Dear Uncle

TRIGGER WARNING: SUICIDE – this is a very personal story, thank you for being here.


Dear Uncle,

I was only 4 when you left this earth buy the work of your own hands, but I remember you.  I remember you how you wouldn’t let me play with your yo-yo out of fear that I would destroy it.  I remember being on the top bunk with you on the bottom and hanging over the edge to talk to you.  I remember kicking your butt at CandyLand and you being very annoyed that you were beat by a small child.  I looked up to you, you were amazing.

I also remember you laying facedown on the barn floor, not breathing, not moving.  I remember everyone being so sad, and all I could say was “Uncle (name) shot dead by gun” over and over.  There were sirens, there were tears.  I was shuttled off to Nana and Papas house.  

Your Mom, my Grandma was with me when we discovered you.  We had just gotten home from somewhere and I wanted to see my Uncle, so we went to find you…and you were physically there and spiritually gone.

There was no note.  We do not know why you felt the need to take your own life, but I hope that wherever you are that you have no more pain, and that you are truly free.

Love, Alyssa

What comes to mind when you hear the word suicide? Many people say its selfish, insane, dumb, a sin, and things of that nature.  I think its a symptom of a much larger problem.  We spend so much time focusing on physical wellness, and not enough time on mental wellness.  Society sees depression and anxiety as a weakness, and not as something that deserves just as much treatment as any physical illness.  Even insurance companies do not like to cover mental health services or medications. 

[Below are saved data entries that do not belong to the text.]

(** The three outcomes of an acquire.  The call raises exactly when
    computing the expiry raises, and then with that exception, before the
    table is read.  It returns a conflict exactly when the expiry can be
    computed and the path has a row that is live at the checked reading
    and held by somebody else; the conflict names that holder and the
    database is returned as it was.  In every other case the acquire is
    granted, with the expiry that was computed. *)
Theorem lock_file_conflict_exactly `{Library} (now1 now2 : Time)
    (path agent reason : string) (ttl : Z) (db : DB) :
  (∀ err, lock_file_call now1 now2 path agent reason ttl db = Raises err ↔
          expiry_of now1 ttl = Raises err) ∧
  (∀ db' holder p,
     lock_file_call now1 now2 path agent reason ttl db
     = Returns (db', Conflict holder p) ↔
     db' = db ∧ p = path ∧ holder ≠ agent ∧
     (∃ e, expiry_of now1 ttl = Returns e) ∧
     ∃ row, file_locks db !! path = Some row ∧
            now2 < lock_expires_at row ∧ lock_agent row = holder) ∧
  (∀ e, expiry_of now1 ttl = Returns e →
     (∀ holder, lock_file_call now1 now2 path agent reason ttl db
                ≠ Returns (db, Conflict holder path)) →
     lock_file_call now1 now2 path agent reason ttl db
     = Returns (set_file_locks
                  (<[path := FileLock agent reason e]> (file_locks db)) db,
                Locked path e)).
Proof.
  split_and!.
  - intros err. apply lock_file_call_raises.
  - intros db' holder p. rewrite lock_file_call_returns. split.
    + intros (e & He & Hat). unfold lock_file_at in Hat.
      destruct (live_lock path now2 db) as [row|] eqn:Hlive;
        [case_decide as Hne|]; try done.
      apply live_lock_Some in Hlive as [Hrow Hnow].
      injection Hat as <- <- <-. split_and!; eauto.
    + intros (-> & -> & Hne & (e & He) & row & Hrow & Hnow & <-).
      exists e. split; [done|]. by apply lock_file_at_conflict.
  - intros e He Hno. apply lock_file_call_returns. exists e. split; [done|].
    destruct (lock_file_at_result e now2 path agent reason db)
      as [(h & _ & Hc) | Hg]; [|done].
    destruct (Hno h). apply lock_file_call_returns. eauto.
Qed.

(** Path isolation.  A run in which no acquire or release names [path]
    leaves the row of [path] as it is, whoever calls and whatever the
    clock shows. *)
Theorem serve_other_paths (calls : list tool_call) (db : DB) (path : string) :
  Forall (λ c, ¬ names_path path c) calls →
  file_locks (serve calls db) !! path = file_locks db !! path.
Proof.
  revert db. induction calls as [|c calls IH]; intros db Hcalls; [done|].
  apply Forall_cons in Hcalls as [Hc Hcalls].
  rewrite serve_cons, IH by done. by apply handle_tool_call_other_path.
Qed.

Lemma serve_other_paths_witness :
  let db := (lock_file 10 11 "a.py" "claude-1" "edit" 60 empty_db).1 in
  let calls := [ToolLock 20 21 "b.py" "opencode-1" "fix" 60;
                ToolUnlock "c.py" "claude-1";
                ToolSend 30 "claude-1" "opencode-1" "[DONE]" "ok" None] in
  file_locks (serve calls db) !! "a.py" = file_locks db !! "a.py".
Proof.
  intros db calls. apply (serve_other_paths calls db "a.py").
  each_element; simpl; try tauto; intros H; discriminate H.
Defined.

(** A lease is protected until it expires.  Let [path] carry a row and
    take any run whose clock readings are all before the expiry of that
    row and in which the holder itself neither acquires nor releases
    [path].  After the run the row is unchanged: acquires by others end in
    a conflict, releases by others delete nothing. *)
Theorem lease_protected_until_expiry (calls : list tool_call) (db : DB)
    (path : string) (row : file_lock) :
  file_locks db !! path = Some row →
  Forall (λ t, t < lock_expires_at row) (calls ≫= clock_reads) →
  Forall (λ c, ¬ acts_on_lease path (lock_agent row) c) calls →
  file_locks (serve calls db) !! path = Some row.
Proof.
  revert db. induction calls as [|c calls IH]; intros db Hrow Hclock Hcalls;
    [done|].
  apply Forall_cons in Hcalls as [Hc Hcalls].
  simpl in Hclock. apply Forall_app in Hclock as [Hclock1 Hclock2].
  rewrite serve_cons. apply IH; try done.
  by apply handle_tool_call_keeps_lease.
Qed.

Lemma lease_protected_until_expiry_witness :
  let db := (lock_file 10 11 "a.py" "claude-1" "edit" 60 empty_db).1 in
  let calls := [ToolLock 20 21 "a.py" "opencode-1" "fix" 60;
                ToolUnlock "a.py" "opencode-1";
                ToolLocks 30 None] in
  file_locks (serve calls db) !! "a.py"
  = Some (FileLock "claude-1" "edit" 60000010).
Proof.
  intros db calls.
  apply (lease_protected_until_expiry calls db "a.py"
           (FileLock "claude-1" "edit" 60000010)).
  - vm_compute. reflexivity.
  - simpl. each_element; lia.
  - each_element; simpl; try tauto; intros [_ H]; discriminate H.
Defined.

This is all bullshit.  I personally see a therapist to help deal with life.  The first time I was in a counselors office (that I remember) I was 8 years old.  Finding your Uncle dead at a young age does mess you up a bit.  I don’t recall ever being formally diagnosed with PTSD until I was an adult. I have had my struggles with depression and anxiety, and yes even thinking that life is not worth living, and feeling that I am not worthy of love. I know that none of that is true on a logical level, but when depression has a hold on you, it clouds everything.  

Sharing our true feelings is frowned upon.  We are programmed to respond to “how are you?” with “I’m good, and you?” instead of talking about how we are truly doing.  If I ever ask you how you’re doing, I want the truth.  If your day sucks…tell me.  I want you to talk about it.  

We need to break the stigma of mental health help being only for the “broken” we can all use help to stay mentally well, just as much as we get help to stay physically well.  This looks different for everyone.  In my case I see a talk therapist, and I have recently started doing some biofeedback.  I am not ashamed that I am doing all I can to stay mentally healthy.

Its also okay to not be okay.  Its okay to seek help when you are struggling.  Its okay to feel your feelings, yes, even the bad ones.  

Life is not easy, but it is worth living to the fullest.  On the days that I am struggling I make a list of the things that I am grateful for, and focus on them.  I mentally list all of the people that I care about and those that I know care about me.  I think of all of the happy adventures that I have ever been on.  I dwell in the positive as much as I can until the feelings of being worthless go away.  On days that I am really struggling, I pick up the phone and call one of those people that are on the mental list of people that care,  and talk about my feelings, that is what friends are for.  We need to be there to build one another up. 

I am still doing the work daily to battle the effects of PTSD from this and other events that I have not been ready to write about yet (at least publicly) but its all worth it.  Waking up each morning is a blessing, even the mornings that I smash a glass, and a flower pot all before 7am (today…ooops) and cry because I feel like some sort of failure for being so damn clumsy.  Things get better.  Sometimes slowly, but they can get better.  

If you are having a rough time, seek help. 1-800-273-8255 is the number for the National Suicide Prevention Lifeline. They can get you connected with the help you need to keep on living your life, because YOU ARE WORTH IT and YOU ARE IMPORTANT.